Prevent unnecessary directory recursion #77
Conversation
Thanks for the pull request, @jasongill. First of all, I'm curious about the need to resubmit the PR - what was the problem with your second commit on the first PR? Looking at the code, this makes total sense. However, I think you could even remove the second |
Force of habit, some projects require one commit per PR for ease of review & merge so figured better safe than sorry.
Yes, I considered removing it but figured again that less is more when it comes to first PR on the project. Since filter_file is (currently) nothing more than a return true or a string comparison depending on the child class, there is no noteworthy performance penalty to it so I figured I'd let you guys decide if it was needed / worth exploring a deeper cleanup if my basic concept was sound Thanks again for all the hard work on this project, happy to help where I can to give back. |
Ah, alright. I wanted to make sure it was not a technical problem with the repo. Multiple commits are actually encouraged here, it makes it easier to follow the thought process of the developer. Regarding the additional |
I've pushed an additional commit that removes the duplicate call to filter_file() and have tested to be sure that it still works as expected 👍🏻 |
Thanks for the PR, @jasongill ! |
jasongill commentedNov 19, 2020
The
wp core verify-checksums
command errantly makes a recursive directory listing of the entire ABSPATH, then iterates that listing and ignores any entries that don't match a very narrow filter (which, in practice, is basically wp-admin/, wp-includes/, and wp-*.php). On sites with millions of files (for example, lots of uploads in wp-content/uploads/ or unruly cache directories), the act of doing this unnecessary recursive directory listing takes multiple minutes to complete.This pull request wraps the RecursiveDirectoryIterator in a RecursiveCallbackFilterIterator that mirrors the existing logic already used to exclude files or directories that are not relevant to the checksum verification. The results of the command are the exact same - but by limiting which directories the RecursiveDirectoryIterator goes in to using the existing filter, the command can complete in seconds as opposed to minutes or longer.

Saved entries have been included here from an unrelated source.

(* ===== verification/PipyJob.v ===== *)
(** * The generation job, end to end

    [Run] up to publishing: features, plugins, outbound policy, balancing
    and reordering. The later stages keep the routes of the earlier ones. *)

From Stdlib Require Import Ascii String Sorting.Sorted.
From S2P Require Import Prelude GoStrings GoSort MapSet NetIP Constants MeshService ApiTypes.
From S2P Require Import Informers Kube Multicluster Provider Policy Catalog Configurator.
From S2P Require Import PipyConf PipyGen PipyNames PipyRoutes.

(** ** Stages that keep the routes *)

(** Two matches with the same host names and rules, up to the order of the
    rules. *)
Definition same_match (tm tm' : OutboundTrafficMatch) : Prop :=
  otm_HTTPHostPort2Service tm' = otm_HTTPHostPort2Service tm /\
  forall f c w, match_target tm' f c w <-> match_target tm f c w.

#[global] Instance same_match_preorder : PreOrder same_match.
Proof.
  split; [by split|]. intros t1 t2 t3 [E1 H1] [E2 H2]. split; [congruence|].
  intros. by rewrite H2, H1.
Qed.

(** Two outbound policies with such matches. *)
Definition same_routes (o o' : OutboundTrafficPolicy) : Prop :=
  ot_TrafficMatches o' = ot_TrafficMatches o /\
  forall ptr, option_Forall2 same_match (ot_heap o !! ptr) (ot_heap o' !! ptr).

#[global] Instance same_routes_preorder : PreOrder same_routes.
Proof.
  split; [intros o; split; [done|reflexivity]|].
  intros o1 o2 o3 [E1 H1] [E2 H2]. split; [congruence|]. intros ptr. etrans; [apply H1|apply H2].
Qed.

(** The outbound policies of two configurations, if any. *)
Definition same_outbound (conf conf' : PipyConf) : Prop :=
  option_Forall2 same_routes (pc_Outbound conf) (pc_Outbound conf').

Lemma same_outbound_match conf conf' :
  same_outbound conf conf' ->
  (forall port tm,
     (exists o ptr, pc_Outbound conf = Some o /\ ptr ∈ default [] (ot_TrafficMatches o !! port) /\
        ot_heap o !! ptr = Some tm) ->
     exists tm' o ptr, pc_Outbound conf' = Some o /\
       ptr ∈ default [] (ot_TrafficMatches o !! port) /\ ot_heap o !! ptr = Some tm' /\
       same_match tm tm') /\
  (forall port tm',
     (exists o ptr, pc_Outbound conf' = Some o /\ ptr ∈ default [] (ot_TrafficMatches o !! port) /\
        ot_heap o !! ptr = Some tm') ->
     exists tm o ptr, pc_Outbound conf = Some o /\
       ptr ∈ default [] (ot_TrafficMatches o !! port) /\ ot_heap o !! ptr = Some tm /\
       same_match tm tm').
Proof.
  unfold same_outbound. intros Hs. split; intros port tm (o & ptr & Ho & Hp & Htm); rewrite Ho in Hs.
  - inversion Hs as [x o' [Em Hr] Ex Ey|]; subst. specialize (Hr ptr). rewrite Htm in Hr.
    inversion Hr as [y tm' Hm|]; subst. exists tm', o', ptr. by rewrite Em.
  - inversion Hs as [o' x [Em Hr] Ex Ey|]; subst. specialize (Hr ptr). rewrite Htm in Hr.
    inversion Hr as [tm' y Hm|]; subst. exists tm', o', ptr. by rewrite <- Em.
Qed.

Lemma conf_target_same conf conf' port f c w :
  same_outbound conf conf' -> conf_target conf' port f c w <-> conf_target conf port f c w.
Proof.
  intros [Hf Hb]%same_outbound_match. unfold conf_target. split.
  - intros (o & ptr & tm & Ho & Hp & Htm & Ht).
    destruct (Hb port tm) as (tm0 & o0 & ptr0 & ? & ? & ? & [_ E]); [eauto|].
    exists o0, ptr0, tm0. by rewrite <- E.
  - intros (o & ptr & tm & Ho & Hp & Htm & Ht).
    destruct (Hf port tm) as (tm0 & o0 & ptr0 & ? & ? & ? & [_ E]); [eauto|].
    exists o0, ptr0, tm0. by rewrite E.
Qed.

Lemma conf_route_same conf conf' port h c w :
  same_outbound conf conf' -> conf_route conf' port h c w <-> conf_route conf port h c w.
Proof.
  intros [Hf Hb]%same_outbound_match. unfold conf_route. split.
  - intros (o & ptr & tm & fqdn & Ho & Hp & Htm & Hh & Ht).
    destruct (Hb port tm) as (tm0 & o0 & ptr0 & ? & ? & ? & [Eh E]); [eauto|].
    exists o0, ptr0, tm0, fqdn. by rewrite <- E, <- Eh.
  - intros (o & ptr & tm & fqdn & Ho & Hp & Htm & Hh & Ht).
    destruct (Hf port tm) as (tm0 & o0 & ptr0 & ? & ? & ? & [Eh E]); [eauto|].
    exists o0, ptr0, tm0, fqdn. by rewrite E, Eh.
Qed.

Lemma same_routes_clusters o cs : same_routes o (set_ClustersConfigs o cs).
Proof. split; [done|reflexivity]. Qed.

Section Job.
Context `{!RangeOrder} `{!SortSort} `{!MapSet WeightedCluster} `{!MapSet string}.

Lemma sort_rules_perm rules : sort_rules rules ≡ₚ rules.
Proof. unfold sort_rules. case_match; [apply sort_perm|done]. Qed.

Lemma sort_match_target tm f c w : match_target (sort_match tm) f c w <-> match_target tm f c w.
Proof.
  unfold match_target, sort_match.
  destruct (otm_HTTPServiceRouteRules tm) as [rules|] eqn:E; simpl; [|by rewrite E].
  setoid_rewrite lookup_fmap_Some. unfold rules_target. split.
  - intros (rs & (rs0 & <- & Hrs) & (r & Hr & Hc)). exists rs0. split; [done|].
    exists r. by rewrite <- (sort_rules_perm rs0).
  - intros (rs & Hrs & (r & Hr & Hc)). exists (sort_rules rs). split; [by exists rs|].
    exists r. by rewrite (sort_rules_perm rs).
Qed.

Lemma same_match_sort tm : same_match tm (sort_match tm).
Proof.
  split; [unfold sort_match; by case_match|]. intros. apply sort_match_target.
Qed.

Lemma same_routes_sort o ptr : same_routes o (update_match o ptr sort_match).
Proof.
  split; [done|]. intros q. simpl. destruct (decide (ptr = q)) as [<-|Hne].
  - rewrite list_lookup_alter_eq. destruct (ot_heap o !! ptr); constructor. apply same_match_sort.
  - by rewrite list_lookup_alter_ne.
Qed.

Lemma same_routes_reorder o ptrs :
  same_routes o (foldl (fun o ptr => update_match o ptr sort_match) o ptrs).
Proof.
  apply (foldl_inv (fun o ptr => update_match o ptr sort_match) (fun _ o' => same_routes o o'));
    [done|]. intros pre ptr post o' _ IH. etrans; [exact IH|]. apply same_routes_sort.
Qed.

Lemma same_routes_balance_step mc p o ready c :
  same_routes o (balance_step mc p (o, ready) c).1.
Proof.
  unfold balance_step, newClusterConfigs. repeat case_match; simpl; try done; apply same_routes_clusters.
Qed.

Lemma same_routes_balance mc p o ready cs :
  same_routes o (foldl (balance_step mc p) (o, ready) cs).1.
Proof.
  revert o ready. induction cs as [|c cs IH]; intros o ready; [done|].
  change (foldl (balance_step mc p) (o, ready) (c :: cs))
    with (foldl (balance_step mc p) (balance_step mc p (o, ready) c) cs).
  pose proof (same_routes_balance_step mc p o ready c) as Hs.
  destruct (balance_step mc p (o, ready) c) as [o1 r1]. simpl in Hs. by rewrite Hs.
Qed.

(** Balancing weights and sorting rules keeps the routes. *)
Lemma reorder_balance_same conf : same_outbound conf (reorder (balance conf)).
Proof.
  unfold same_outbound, reorder, balance, rebalancedOutboundClusters.
  destruct (pc_Outbound conf) as [o|] eqn:E; simpl; rewrite ?E; constructor.
  etrans; [apply same_routes_clusters|]. apply same_routes_reorder.
Qed.

(** So does adding the cluster configurations, which may create an outbound
    policy without matches. *)
Lemma balance_policy_same mc conf p dep :
  let conf' := (generatePipyOutboundTrafficBalancePolicy mc conf p dep).1 in
  same_outbound conf conf' \/
  (pc_Outbound conf = None /\ exists o, pc_Outbound conf' = Some o /\ ot_TrafficMatches o = ∅).
Proof.
  unfold generatePipyOutboundTrafficBalancePolicy, same_outbound.
  pose proof (same_routes_balance mc p (newOutboundTrafficPolicy conf) true (range dep).*2) as Hs.
  destruct (foldl _ _ _) as [o1 ready]. simpl in *. unfold newOutboundTrafficPolicy in Hs.
  destruct (pc_Outbound conf) as [o|]; simpl in Hs; [left; by constructor|].
  right. split; [done|]. exists o1. split; [done|]. by destruct Hs as [-> _].
Qed.

Lemma balance_policy_target mc conf p dep port f c w :
  conf_target (generatePipyOutboundTrafficBalancePolicy mc conf p dep).1 port f c w <->
  conf_target conf port f c w.
Proof.
  destruct (balance_policy_same mc conf p dep) as [Hs|(Hn & o & Ho & He)]; [by apply conf_target_same|].
  unfold conf_target. rewrite Hn, Ho. split; [|by intros (? & ? & ? & ? & _)].
  intros (o' & ptr & tm & [= <-] & Hp & _). rewrite He, lookup_empty in Hp.
  by apply not_elem_of_nil in Hp.
Qed.

Lemma balance_policy_route mc conf p dep port h c w :
  conf_route (generatePipyOutboundTrafficBalancePolicy mc conf p dep).1 port h c w <->
  conf_route conf port h c w.
Proof.
  destruct (balance_policy_same mc conf p dep) as [Hs|(Hn & o & Ho & He)]; [by apply conf_route_same|].
  unfold conf_route. rewrite Hn, Ho. split; [|by intros (? & ? & ? & ? & ? & _)].
  intros (o' & ptr & tm & fqdn & [= <-] & Hp & _). rewrite He, lookup_empty in Hp.
  by apply not_elem_of_nil in Hp.
Qed.

(** ** Plugin chains *)

Lemma plugin_less_order : strict_weak_order plugin_less.
Proof.
  unfold plugin_less. split.
  - intros a b. rewrite Z.ltb_lt, Z.ltb_ge. lia.
  - intros a b c. rewrite !Z.ltb_lt. lia.
Qed.

(** The chain of a mount point holds exactly the enabled plugins of its
    spec, in descending order of priority; a mount point without enabled
    plugins has no chain. *)
Theorem plugin_chains_spec (cfg : ConfiguratorClient) (conf : PipyConf) (mountPoint : string) :
  exists chains, pc_Chains (plugin cfg conf).1 = Some chains /\
    match chain_of cfg mountPoint with
    | None => chains !! mountPoint = None
    | Some spec =>
        exists ps, ps ≡ₚ enabled_plugins spec /\
          StronglySorted (fun a b => plugin_Priority b <= plugin_Priority a) ps /\
          chains !! mountPoint =
            if nonempty ps then Some (map (fun pl => plugin_Name pl +:+ ".js") ps) else None
    end.
Proof.
  eexists. split; [reflexivity|]. rewrite range_build, GetGlobalPluginChains_lookup.
  destruct (chain_of cfg mountPoint) as [spec|]; simpl; [|done].
  exists (sort_Sort plugin_less (enabled_plugins spec)). split; [apply sort_perm|]. split.
  - eapply StronglySorted_weaken; [|apply (sort_sorted plugin_less), plugin_less_order].
    intros a b Hab. unfold plugin_less in Hab. simpl in Hab. apply Z.ltb_ge in Hab. done.
  - pose proof (sort_perm plugin_less (enabled_plugins spec)) as Hp.
    destruct (nonempty (enabled_plugins spec)) eqn:E.
    + rewrite (proj2 (nonempty_true (sort_Sort _ _))).
      * f_equal. unfold plugin_uris. apply map_ext_in. intros pl Hpl.
        apply list_elem_of_In in Hpl. rewrite Hp in Hpl. unfold enabled_plugins in Hpl.
        apply list_elem_of_In, in_map_iff in Hpl as (s & <- & _). done.
      * intros Hnil. rewrite Hnil in Hp. apply Permutation_nil in Hp. by rewrite Hp in E.
    + assert (enabled_plugins spec = []) as Hnil by (by destruct (enabled_plugins spec)).
      rewrite Hnil in *. symmetry in Hp. apply Permutation_nil in Hp. by rewrite Hp.
Qed.

(** ** The whole job *)

Lemma features_outbound cfg conf : pc_Outbound (features cfg conf) = pc_Outbound conf.
Proof. unfold features, setSidecarLogLevel. by case_match. Qed.

Lemma outbound_targets mc trustDomain conf :
  Forall mesh_service_ok (ListOutboundServices mc) -> pc_Outbound conf = None ->
  exists conf' ready, outbound mc trustDomain conf = Ret (conf', ready) /\
    rules_services mc (conf_target conf') /\ routes_services mc trustDomain (conf_route conf').
Proof.
  intros Hok Hconf. unfold outbound.
  match goal with |- context [generatePipyOutboundTrafficRoutePolicy ?c _] => set (conf1 := c) end.
  assert (pc_Outbound conf1 = None) as Hconf1 by (unfold conf1; by case_match).
  destruct (outbound_routes_lemma mc trustDomain conf1 Hok Hconf1)
    as (conf2 & dep & -> & Hrules & Hroutes & Hdep). cbn [mbind outcome_bind].
  case_bool_decide as Hd; [by exists conf2, true|].
  destruct (generatePipyOutboundTrafficBalancePolicy _ _ _ _) as [conf3 ready] eqn:E.
  exists conf3, ready. split; [done|]. replace conf3 with (conf3, ready).1 by done. rewrite <- E. split.
  - eapply rules_services_ext; [|exact Hrules]. intros. apply balance_policy_target.
  - eapply routes_services_ext; [|exact Hroutes]. intros. apply balance_policy_route.
Qed.

(** The configuration the job generates: for the services of the catalog it
    is generated without a panic, and after balancing and reordering its
    host tables and rules are those of the HTTP and gRPC services. *)
Theorem generate_conf_routes (cfg : ConfiguratorClient) (mc : MeshCatalog) (trustDomain : string) :
  Forall mesh_service_ok (ListOutboundServices mc) ->
  exists conf pluginSetV ready,
    generate_conf cfg mc trustDomain = Ret (conf, pluginSetV, ready) /\
    rules_services mc (conf_target conf) /\ routes_services mc trustDomain (conf_route conf).
Proof.
  intros Hok. unfold generate_conf, plugin, setSidecarChain.
  match goal with |- context [outbound mc trustDomain ?c] => set (conf2 := c) end.
  assert (pc_Outbound conf2 = None) as Hconf2 by apply features_outbound.
  destruct (outbound_targets mc trustDomain conf2 Hok Hconf2) as (conf3 & ready & -> & Hrules & Hroutes).
  cbn [mbind outcome_bind]. eexists _, _, _. split; [done|]. split.
  - eapply rules_services_ext; [|exact Hrules]. intros. apply conf_target_same, reorder_balance_same.
  - eapply routes_services_ext; [|exact Hroutes]. intros. apply conf_route_same, reorder_balance_same.
Qed.

End Job.

Definition example_config : ConfiguratorClient :=
  mkConfiguratorClient (example_mc_informers ActiveActiveLbType) "ecnet-system" "ecnet-config".

Lemma generate_conf_routes_witness :
  exists conf pluginSetV ready,
    generate_conf (H:=any_order) (H0:=insertion_sort_Sort) (MapSet0:=gset_MapSet)
      (MapSet1:=gset_MapSet) example_config example_catalog "cluster.local"
      = Ret (conf, pluginSetV, ready) /\
    exists w, conf_route conf 80 "web.default.svc.cluster:80" "default/web|8080" w.
Proof.
  destruct (generate_conf_routes (H:=any_order) (H0:=insertion_sort_Sort) (MapSet0:=gset_MapSet)
    (MapSet1:=gset_MapSet) example_config example_catalog "cluster.local" example_services_ok)
    as (conf & v & ready & Hrun & _ & [Hiff _]).
  exists conf, v, ready. split; [exact Hrun|]. apply Hiff; [lia|].
  destruct example_host_owner as (owner & Hown & Hf). exists owner, example_service_a.
  split; [exact Hown|]. split; [apply example_service_a_listed|].
  split; [reflexivity|]. split; [reflexivity|]. split; [symmetry; exact Hf|reflexivity].
Defined.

This request could be DRY'ed out, as it does build the files array using the filter and then iterates that array to perform almost the same filtering again, but I felt that submitting this simplified request would make it clear that the change here is minimal in scope and is nothing more than a speedup based on the existing code.
On a test site with 4 million files in wp-content and other non-WordPress directories, the original version (with the erroneous recursion) takes about 1min 39sec to complete
wp core verify-checksums
. This modified version finished in 0.5sec while still identifying the same files that should not exist.(This is a resubmit of previous pull request #76 to correct phpcs warnings)